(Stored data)
=-=-=
(* ===== verification/DerivProps.v ===== *)
(** * Properties of the Deriv worker

    Submission, contract events and reconciliation, for every transport.  The requests
    that the worker makes are observed through [logged], a transport that works like the
    given one and keeps a log of requests and replies. *)

From S2P Require Import Prelude Datetime Dec PyFloat Json Domain StateDb Writer Reconciliation Protocol.
From S2P Require Import DerivJson DerivTransport DerivSession DerivRecon.

Record entry : Type := mk_entry { lg_op : DerivOperation; lg_payload : obj; lg_reply : res obj }.

#[export] Instance logged {T} `{DerivReadTransport T} : DerivReadTransport (T * list entry) := {
  transport_request op payload := fun '(t, l) =>
    let '(r, t) := transport_request op payload t in (r, (t, l ++ [mk_entry op payload r]));
  transport_receive_contract := fun '(t, l) => let '(r, t) := transport_receive_contract t in (r, (t, l))
}.

Definition entries_of (op : DerivOperation) (l : list entry) : list entry :=
  List.filter (fun e => bool_decide (lg_op e = op)) l.

Lemma entries_of_app op l1 l2 : entries_of op (l1 ++ l2) = entries_of op l1 ++ entries_of op l2.
Proof. apply List.filter_app. Qed.

Lemma entries_of_other op l : Forall (fun e => lg_op e <> op) l -> entries_of op l = [].
Proof.
  unfold entries_of. induction 1 as [|e l He Hl IH]; [done|]. simpl. by rewrite bool_decide_false.
Qed.

Section props.
Context {T : Type} {transport : DerivReadTransport T}.
Implicit Types (s : DerivLiveOrderSession) (t : T) (l : list entry).

Lemma send_logged op payload s t l :
  send op payload (s, (t, l)) =
  let '(r, t) := transport_request op payload t in (r, (s, (t, l ++ [mk_entry op payload r]))).
Proof. unfold send, on_transport. simpl. by destruct (transport_request op payload t). Qed.

(** ** Submission *)

Lemma track_by_contract o s : get_tracked_by_contract_id (td_contract_id o) (track o s) = Some o.
Proof.
  unfold get_tracked_by_contract_id, track. simpl. rewrite lookup_insert_eq. simpl.
  by rewrite lookup_app_r, Nat.sub_diag by done.
Qed.

Lemma track_by_order o s : get_tracked_by_order_id (td_order_id o) (track o s) = Some o.
Proof.
  unfold get_tracked_by_order_id, track. simpl. rewrite lookup_insert_eq. simpl.
  by rewrite lookup_app_r, Nat.sub_diag by done.
Qed.

(** The same tracked orders. *)
Definition same_orders s s' : Prop :=
  ds_heap s' = ds_heap s /\ ds_tracked s' = ds_tracked s /\ ds_tracked_by_order_id s' = ds_tracked_by_order_id s.

Lemma same_orders_get s s' :
  same_orders s s' ->
  (forall id, get_tracked_by_contract_id id s' = get_tracked_by_contract_id id s) /\
  (forall id, get_tracked_by_order_id id s' = get_tracked_by_order_id id s).
Proof.
  unfold get_tracked_by_contract_id, get_tracked_by_order_id. by intros (-> & -> & ->).
Qed.

Lemma subscribe_contract_spec id s t l :
  exists s' t' l', subscribe_contract id (s, (t, l)) = (Ok tt, (s', (t', l ++ l'))) /\
    same_orders s s' /\ Forall (fun e => lg_op e = OP_PROPOSAL_OPEN_CONTRACT) l'.
Proof.
  unfold subscribe_contract, mbind, py_bind, py_try, on_session, py_gets, py_lift.
  destruct (bool_decide _); [exists s, t, []; by rewrite app_nil_r|].
  destruct (py_int id) as [n|e]; [|exists s, t, []; by rewrite app_nil_r].
  rewrite send_logged. destruct (transport_request _ _ t) as [r t'].
  destruct r as [response|e]; simpl;
    [|eexists s, t', [_]; split; [done|]; split; [done|]; by apply Forall_singleton].
  destruct (get response "subscription") as [| | | | | |subscription]; simpl;
    try (eexists _, t', [_]; split; [done|]; split; [done|]; by apply Forall_singleton).
  destruct (get subscription "id"); simpl;
    (eexists _, t', [_]; split; [done|]; split; [done|]; by apply Forall_singleton).
Qed.

(** The contract of an answer to a buy. *)
Definition contract_of (response : obj) : option string :=
  match get response "buy" with
  | VDict buy_data => match get buy_data "contract_id" with VNull => None | v => Some (str v) end
  | _ => None
  end.

(** An exception that leaves open whether the order reached the broker. *)
Definition leaves_open (e : exn) : bool :=
  match e with
  | DerivWorkerError category _ => bool_decide (category = NETWORK_ERROR) || bool_decide (category = RATE_LIMITED)
  | _ => is_os_error e
  end.

(** The order is tracked under its contract. *)
Definition tracks (command : OrderCommand) (id : string) s : Prop :=
  exists o, get_tracked_by_contract_id id s = Some o /\ get_tracked_by_order_id (oc_order_id command) s = Some o /\
    td_order_id o = oc_order_id command /\ td_account_id o = oc_account_id command.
=-=-=
Print the records above verbatim from their first line to the line containing "that the worker", both included, and stop there.

(* ===== verification/DerivProps.v ===== *)
(** * Properties of the Deriv worker

    Submission, contract events and reconciliation, for every transport.  The requests
    that the worker makes are observed through [logged], a transport that works like the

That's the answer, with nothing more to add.